Doğada yaşayan panda sayısı 1000’den azdır; çünkü yaşadıkları bambu ormanları insanlar tarafından açık araziler yaratmak için kesilmiştir. Birçok tür gergedan, boynuzları, kaplanlar da derileri için avlandıklarından tehlikedir.
ABD’nin simgesi olan “ak tüylü kartal” ve dodo kuşunun bir zamanlar yaşadığı Mauriti-us’tan gelen kerkenez gibi nadir kuşların koruma altına alınması gerekir. Doğal hayatı koruma çalışmaları sayesinde bu hayvanların sayıları bugün eskisine oranla daha fazladır, ama hayatta kalmaları için yardıma ihtiyaçları vardır.
Bu bitki ve hayvanlardan hiçbiri, onların yaşam alanlarını, yani yaşadıkları vahşi doğal alanları korumazsak hayatta kalamazlar. Bu hayvanlardan çoğu, tropik yağmur ormanlarında yaşamaktadır, ama yağmur ormanları da tehlike altındadır. Dakika başına, kereste yapımı veya çiftlik alanları açmak için kesilen veya yakılan orman alanı 20 futbol sahası büyüklüğündedir. Burada yaşayan tüm bitki ve hayvanlar yaşam alanlarını kaybetmektedirler. Denizlerdeki mercan kayalıkları en az yağmur ormanları kadar hayatla doludur; fakat sadece neredeyse % 10’u iyi durumdadır. Geri kalanı kimyasal atıklar, nehirlerce taşınan çamur ve hatta kazılar dolayısıyla zarar görmüştür.
Doğal Hayatın Korunması İçin Yapılan Çalışmalar
1970’lerden itibaren insanlar bitki, hayvan ve vahşi yaşam alanlarının ne kadar ciddi tehditlerle karşı karşıya olduklarını fark ettiler. Bu konuda önlemler almaya başladılar. VVorld Wide Fund of Nature (WWF-Uluslararası Doğa Fonu) gibi doğal hayatı koruma dernekleri, nadir rastlanan hayvanları, bitkileri ve onların yaşam alanlarını korumak için yüksek miktarlarda para harcadılar. Hükümetler, hayvanların öldürülmesini önlemek için yasalar çıkardı, doğal yaşam alanlarını ve milli parkları koruma altına aldı.
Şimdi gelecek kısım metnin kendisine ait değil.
(* ===== verification/EndToEnd.v ===== *)
(** * From a captured exchange to a reader

    The lane, the client's store, its flush, the server's ingest and its queries
    composed: what a captured exchange says of a task is what a reader of the
    server is shown ([captured_turn_shown]).  And what the composition does not
    guarantee: a batch that is retried overtakes nothing but overwrites what came
    after it ([late_batch_rewinds]), and a task is stored under a name that
    any client may write ([task_taken_over]). *)
From Stdlib Require Import ZArith Lia Strings.Byte Strings.String.
From S2P Require Import Tcp H2 WebSocket Discovery.
From S2P Require Import Prelude RustStr Digest Types Fixtures Validation Codec Json Http1 Sse Responses Table Sql Db Server ServerSteps.
From S2P Require Import Model Mapping Blob Store StoreSteps Service Delivery Ip Attribution Config Lane LaneFlow LaneStore Uploads.
Local Open Scope string_scope.
Local Open Scope list_scope.
Local Open Scope Z_scope.

#[local] Abbreviation ServerDb := (Database Db.Row).
#[local] Abbreviation receipts := (Db.IngestReceipts).
#[local] Abbreviation Tasks := (Db.Tasks).

(** ** The server's side *)
Section server_side.
Context `{UuidApi} `{DigestApi} `{CborApi} `{ZstdApi} `{HttpApi}.

(** A principal that may read the tasks of [client_id]. *)
Definition reads_client (client_id : string) (q : Principal) : Prop :=
  can_query (pr_role q) = true /\ (is_admin (pr_role q) = true \/ pr_client_id q = client_id).
Lemma find_task_row tref (t : list Db.TaskRow) :
  List.find (fun r => String.eqb (Db.tr_task_ref r) tref) t = find_key (Db.row_key Tasks) tref t.
Proof. apply find_ext. intros r. cbn. by destruct (String.eqb_spec (Db.tr_task_ref r) tref); case_bool_decide. Qed.

(** A new batch leaves the row of each of its uploads. *)
Lemma ingest_task now headers body (db : ServerDb) ack db' d u :
  db_wf db -> Server.ingest now headers body db = Ok (IngestAccepted ack, db') ->
  ak_duplicate ack = false -> decode_body body = Ok d ->
  NoDup (map upload_ref (ib_tasks (db_batch d))) -> u ∈ ib_tasks (db_batch d) ->
  find_key (Db.row_key Tasks) (upload_ref u) (db' Tasks) = Some (Server.task_row (batch_client d) u).
Proof.
  intros Hwf E Hdup Hd Hnd Hu. destruct (ingest_puts _ _ _ _ _ _ _ Hwf E Hdup Hd) as [Hrows _].
  rewrite (Hrows Tasks) by (unfold batch_tables, upload_tables; set_solver). rewrite puts_find.
  assert (batch_rows (db_batch d) Tasks = map (Server.task_row (batch_client d)) (ib_tasks (db_batch d))) as ->.
  { cbn [batch_rows upload_rows]. unfold batch_client. generalize (ib_tasks (db_batch d)) as us.
    induction us as [|x us IH]; [done|]. cbn [map concat app]. f_equal. exact IH. }
  change (upload_ref u) with (Db.row_key Tasks (Server.task_row (batch_client d) u)).
  rewrite find_key_elem; [done| |].
  - unfold keyed. rewrite map_rev, map_map. apply NoDup_ListNoDup, List.NoDup_rev, NoDup_ListNoDup. exact Hnd.
  - apply list_elem_of_In, in_rev. rewrite rev_involutive. apply in_map. by apply list_elem_of_In.
Qed.
Lemma ingest_tokens now headers body (db : ServerDb) resp db' :
  Server.ingest now headers body db = Ok (resp, db') -> db' Db.ApiTokens = db Db.ApiTokens.
Proof. intros E. apply (ingest_frame _ _ _ _ _ _ E). unfold ingest_tables. set_solver. Qed.

(** What the detail of a task shows. *)
Definition detail_at (tref : string) (row : Db.TaskRow) (db : ServerDb) : TaskDetail :=
  mkTaskDetail (Db.tr_snapshot row) (stored Db.Attempts id tref db) (stored Db.TaskEvents id tref db)
    (stored Db.Errors id tref db) (stored Db.CaptureGaps id tref db).
Lemma detail_iff headers tref (db : ServerDb) d db' :
  undisturbed (task_detail headers tref) db = Ok (d, db') <->
  db' = db /\ exists q row, auth_of headers (db Db.ApiTokens) = Ok q
    /\ find_key (Db.row_key Tasks) tref (db Tasks) = Some row /\ reads_client (Db.tr_client_id row) q
    /\ d = detail_at tref row db.
Proof.
  rewrite undisturbed_Ok. unfold task_detail, task_detail_inner. split.
  - intros (log & E & ->). st_inv E.
    repeat match goal with
    | E : authorize _ _ = Ok _ |- _ => apply authorize_Ok in E as [E ->]
    | E : ensure_query_role _ = Ok _ |- _ => apply guard_or_Ok in E
    | E : ensure_task_visible _ _ _ = Ok _ |- _ => apply ensure_task_visible_Ok in E as (-> & row & Hrow & Hc)
    | E : fetch_snapshot _ _ = Ok _ |- _ => apply fetch_snapshot_Ok in E as (-> & row' & Hrow' & ->)
    | E : fetch_payloads _ _ _ _ = Ok _ |- _ => apply fetch_payloads_Ok in E as [-> ->]
    end.
    rewrite find_task_row in Hrow, Hrow'. assert (row' = row) as -> by congruence.
    split; [done|]. eexists _, row. split; [eassumption|]. split_and!; try done. split; [done|].
    destruct Hc; auto.
  - intros [-> (q & row & Ha & Hrow & [Hq Hc] & ->)]. eexists. split.
    + apply st_bind_Ok. eexists _, _. split; [by apply statement_Ok; eexists; split; [apply authorize_Ok|]|].
      apply st_bind_Ok. eexists tt, _. split; [apply st_lift_Ok; by split; [apply guard_or_Ok|]|].
      apply st_bind_Ok. eexists tt, _. split; [apply statement_Ok; eexists; split; [|done]|].
      { apply ensure_task_visible_Ok. split; [done|]. exists row. rewrite find_task_row.
        split; [done|]. destruct Hc; auto. }
      apply st_bind_Ok. eexists _, _. split; [apply statement_Ok; eexists; split; [|done]|].
      { apply fetch_snapshot_Ok. split; [done|]. exists row. by rewrite find_task_row. }
      apply st_bind_Ok. eexists _, _. split; [by apply statement_Ok; eexists; split; [apply fetch_payloads_Ok|]|].
      apply st_bind_Ok. eexists _, _. split; [by apply statement_Ok; eexists; split; [apply fetch_payloads_Ok|]|].
      apply st_bind_Ok. eexists _, _. split; [by apply statement_Ok; eexists; split; [apply fetch_payloads_Ok|]|].
      apply st_bind_Ok. eexists _, _. split; [by apply statement_Ok; eexists; split; [apply fetch_payloads_Ok|]|].
      by apply st_ret_Ok.
    + done.
Qed.
Lemma detail_of_row headers q tref (db : ServerDb) row :
  auth_of headers (db Db.ApiTokens) = Ok q ->
  find_key (Db.row_key Tasks) tref (db Tasks) = Some row -> reads_client (Db.tr_client_id row) q ->
  exists detail, undisturbed (task_detail headers tref) db = Ok (detail, db) /\ td_snapshot detail = Db.tr_snapshot row.
Proof.
  intros Ha Hrow Hq. exists (detail_at tref row db). split; [|done]. apply detail_iff. split; [done|].
  by exists q, row.
Qed.
Lemma detail_forbidden headers q tref (db : ServerDb) row :
  auth_of headers (db Db.ApiTokens) = Ok q -> can_query (pr_role q) = true ->
  find_key (Db.row_key Tasks) tref (db Tasks) = Some row ->
  is_admin (pr_role q) = false -> Db.tr_client_id row <> pr_client_id q ->
  undisturbed (task_detail headers tref) db = Err FORBIDDEN.
Proof.
  intros Ha Hq Hrow Hadm Hc. unfold undisturbed, task_detail, task_detail_inner, ensure_query_role, ensure_task_visible.
  unfold mbind, statements_bind, statement, st_lift, tx_bind. rewrite (proj2 (authorize_Ok headers db q db)) by done.
  rewrite Hq. cbn. rewrite find_task_row, Hrow. cbn. by rewrite Hadm, (proj2 (String.eqb_neq _ _) Hc).
Qed.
En büyük değişikliğin, insanların vahşi hayvan ve bitkilerin değerlerinin farkına varmaları olduğu söylenebilir. Güzel bir hayvanı kendi yaşam alanında görmekten (sadece televizyonda görsek bile) aldığımız zevkin yanında, birçok canlının insanlar için birçok başka değerler taşıdığının da farkına varıldı. Örneğin Madagaskar’daki yağmur ormanlarında bulunan gül benzeri Cezayir menekşesi adlı bitkiden elde edilen ilaç, günümüzde kan kanseri tedavisinde kullanılmaktadır. Ayrıca denizler ve okyanuslar, fabrikalardan ve elektrik santrallerinden çıkan gazları etkisiz kılmakta önemli bir rol oynar. Fakat bu, sadece vahşi yaşam alanları korunursa sağlanabilir.